Thousands of people worldwide are buying a stuffed toy resembling an Ebola virus strain.
Connecticut-based toy company Giant Microbes, which manufactures the item, said sales have sky-rocketed in recent months, with the virus shooting to prominence due to its recent outbreak which has killed more than 4,500 people in West Africa.
On the company's website, the Ebola-looking toy is advertised with the blurb: "Since its discovery in 1976, Ebola has become the T. Rex of microbes. Share the love!"
There are also two other versions of the toy, a "gigantic doll" which is 24 inches (60 cm) long and a "petri dish".
"You do not want to get Ebola," warns the website. "A short incubation period of 2 to 21 days presages symptoms which include fever, aches, sore throat, and weakness, followed by diarrhoea, stomach pain, vomiting, and both internal and external bleeding. And then, for between 50-90% of victims, death."

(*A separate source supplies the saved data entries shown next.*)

(* ===== verification/ValidateSamples.v ===== *)
(** The theorems on the validation lock at work. *)

From stdpp Require Import gmap functions sorting.
From S2P Require Import Prelude Text LandRecords LandRecordsCorrect LandLease LandHost LandCensus.
From S2P Require Import LandLock LandRun LandLogic LandLockCorrect LandProtocol LandRefine LandCalm.
From S2P Require Import LandSamples ValidateLock ValidateRun ValidateLockCorrect ValidateRunCorrect.

#[local] Existing Instance validation.

Lemma validate_apart : claims_apart (P := validate_paths).
Proof.
  intros name p Hp Heq. apply (f_equal (fun s : str => s !! 1%nat)) in Heq.
  repeat (apply elem_of_cons in Hp as [->|Hp]; [vm_compute in Heq; discriminate Heq|]).
  by apply elem_of_nil in Hp.
Qed.

Definition sample_sha : str := "0123456789abcdef0123456789abcdef01234567".

Definition run_args (no_wait : bool) : VLock.RunArgs :=
  {| VLock.r_agent := "agent-8"; VLock.r_kind := Validate; VLock.r_target := sample_sha;
     VLock.r_no_wait := no_wait; VLock.r_wait := 0; VLock.r_hold := 900;
     VLock.r_child_deadline := 60; VLock.r_max := 1; VLock.r_skip_base_check := false;
     VLock.r_child := [lit "cargo"] |}.

Definition quarantined_validation : Disk :=
  <[cleanup (P := validate_paths) := Text "anything"]> validating_disk.

Lemma validation_quarantine_witness :
  fixed (P := validate_paths) (Some (Text (Validated.render sample_validation)))
    (Some (Text (Owner.render sample_owner))) (Text "anything")
    (VLock.execute (W := sample_world) (P := validate_paths) (VLock.Run (run_args true)) 0%nat
       quarantined_validation).2 /\
  (VLock.execute (W := sample_world) (P := validate_paths) (VLock.Run (run_args true)) 0%nat
     quarantined_validation).1.1 <> Done 0.
Proof.
  apply (validation_quarantine (W := sample_world) (P := validate_paths)).
  - apply validate_apart.
  - done.
  - exact I.
  - split_and!; vm_compute; reflexivity.
Defined.

Lemma validation_exclusive_witness :
  leased (P := validate_paths) (Validated.render sample_validation)
    (Some (Text (Owner.render sample_owner)))
    (VLock.execute (W := sample_world) (P := validate_paths) (VLock.Run (run_args true)) 0%nat
       validating_disk).2 /\
  (VLock.execute (W := sample_world) (P := validate_paths) (VLock.Run (run_args true)) 0%nat
     validating_disk).1.1 <> Done 0.
Proof.
  apply (validation_exclusive (W := sample_world) (P := validate_paths)
    (Validated.render sample_validation) sample_validation).
  - done.
  - apply validate_apart.
  - vm_compute. reflexivity.
  - intros n x [= <-]. reflexivity.
  - intros so o [= <-]. apply sample_owner_alive.
  - done.
  - exact I.
  - split; vm_compute; reflexivity.
Defined.

Lemma stale_head_refused_witness :
  (VLock.execute (W := sample_world) (P := validate_paths)
     (VLock.Acquire (VLock.Build_AcquireArgs "agent-8" Validate "main" 0 900 1 false)) 0%nat ∅).2 = ∅ /\
  match (VLock.execute (W := sample_world) (P := validate_paths)
     (VLock.Acquire (VLock.Build_AcquireArgs "agent-8" Validate "main" 0 900 1 false)) 0%nat ∅).1.1 with
  | Done s => s = VLock.STALE_BASE_EXIT_CODE | _ => True end.
Proof.
  apply (stale_head_refused (W := sample_world) (P := validate_paths)).
  split; [reflexivity|]. right. left. vm_compute. reflexivity.
Defined.

Lemma validation_protocol_witness :
  rtc (cleanup_step (W := sample_world) (fun _ => False)) (quarantined_validation !! cleanup (P := validate_paths))
    ((VLock.execute (W := sample_world) (P := validate_paths) VLock.ReclaimDead 0%nat
        quarantined_validation).2 !! cleanup (P := validate_paths)).
Proof.
  apply (validation_protocol (W := sample_world) (P := validate_paths)).
  - apply validate_apart.
  - intros evidence (args & [=] & _).
  - intros n d. apply rtc_refl.
Defined.

Lemma validation_run_completes_witness :
  exists d', becomes (VLock.run (W := quiet_world) (P := validate_paths) (run_args true)) ∅ 7 d' /\
    represents (P := validate_paths) d' free.
Proof.
  apply (validation_run_completes (W := quiet_world) (P := validate_paths) quiet_env (run_args true)
    (Some 7) None).
  - apply quiet_sample; [apply validate_apart | vm_compute; done..].
  - split; [discriminate | discriminate | reflexivity|]. intros _. vm_compute. done.
  - apply free_empty.
Defined.

(** ** A refusal that stays in line *)

(** A run that is refused because it does not wait stays in the queue: the box is then
    free, and another agent is told that it is not its turn. *)
Lemma no_wait_keeps_its_place :
  let d1 := (VLock.run (W := sample_world) (P := validate_paths) (run_args true) 0%nat validating_disk) in
  let d2 := delete (owner (P := validate_paths)) (delete (lock (LockPaths := validate_paths)) d1.2) in
  d1.1.1 = Done VLock.REFUSED_EXIT_CODE /\
  (VLock.try_acquire (W := sample_world) (P := validate_paths) "agent-9" Bench "x" 900 0%nat d2).1.1 =
    Done (WaitTurn "agent-8").
Proof. split; vm_compute; reflexivity. Qed.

The account manager of Giant Microbes' branch in Devon, UK, told Newsbeat that they no longer have a "single one" of the toys left.
"We've been running the Ebola toy for years but now everyone's after one," said Carol Allam.
"We've sold thousands over the last couple of months. They are all gone. It's because it's so lifelike.
"If you look under a microscope you'll see the shape [of the Ebola virus] is just like the toy."
Allam added the toy does not aim to ridicule the gravity of the disease, but was made for "educational purposes".
Giant Microbes sells other virus-resembling toys such as the Chicken Pox and Yersinia Pestis (black death).
The company said the World Health Organization, Red Cross and pharmaceutical companies are among the biggest purchasers of the Ebola toy.
Ebola is contracted by contact with infected bodily fluids. The disease, dubbed by some "the new Aids", is causing growing concern worldwide, as hundreds of people are dying every day in Liberia, Guinea, and Sierra Leone.
Many countries are banning flights from Ebola-hit nations as a result of growing concern that the deadly virus could be spread to other countries if people from affected areas are allowed to travel.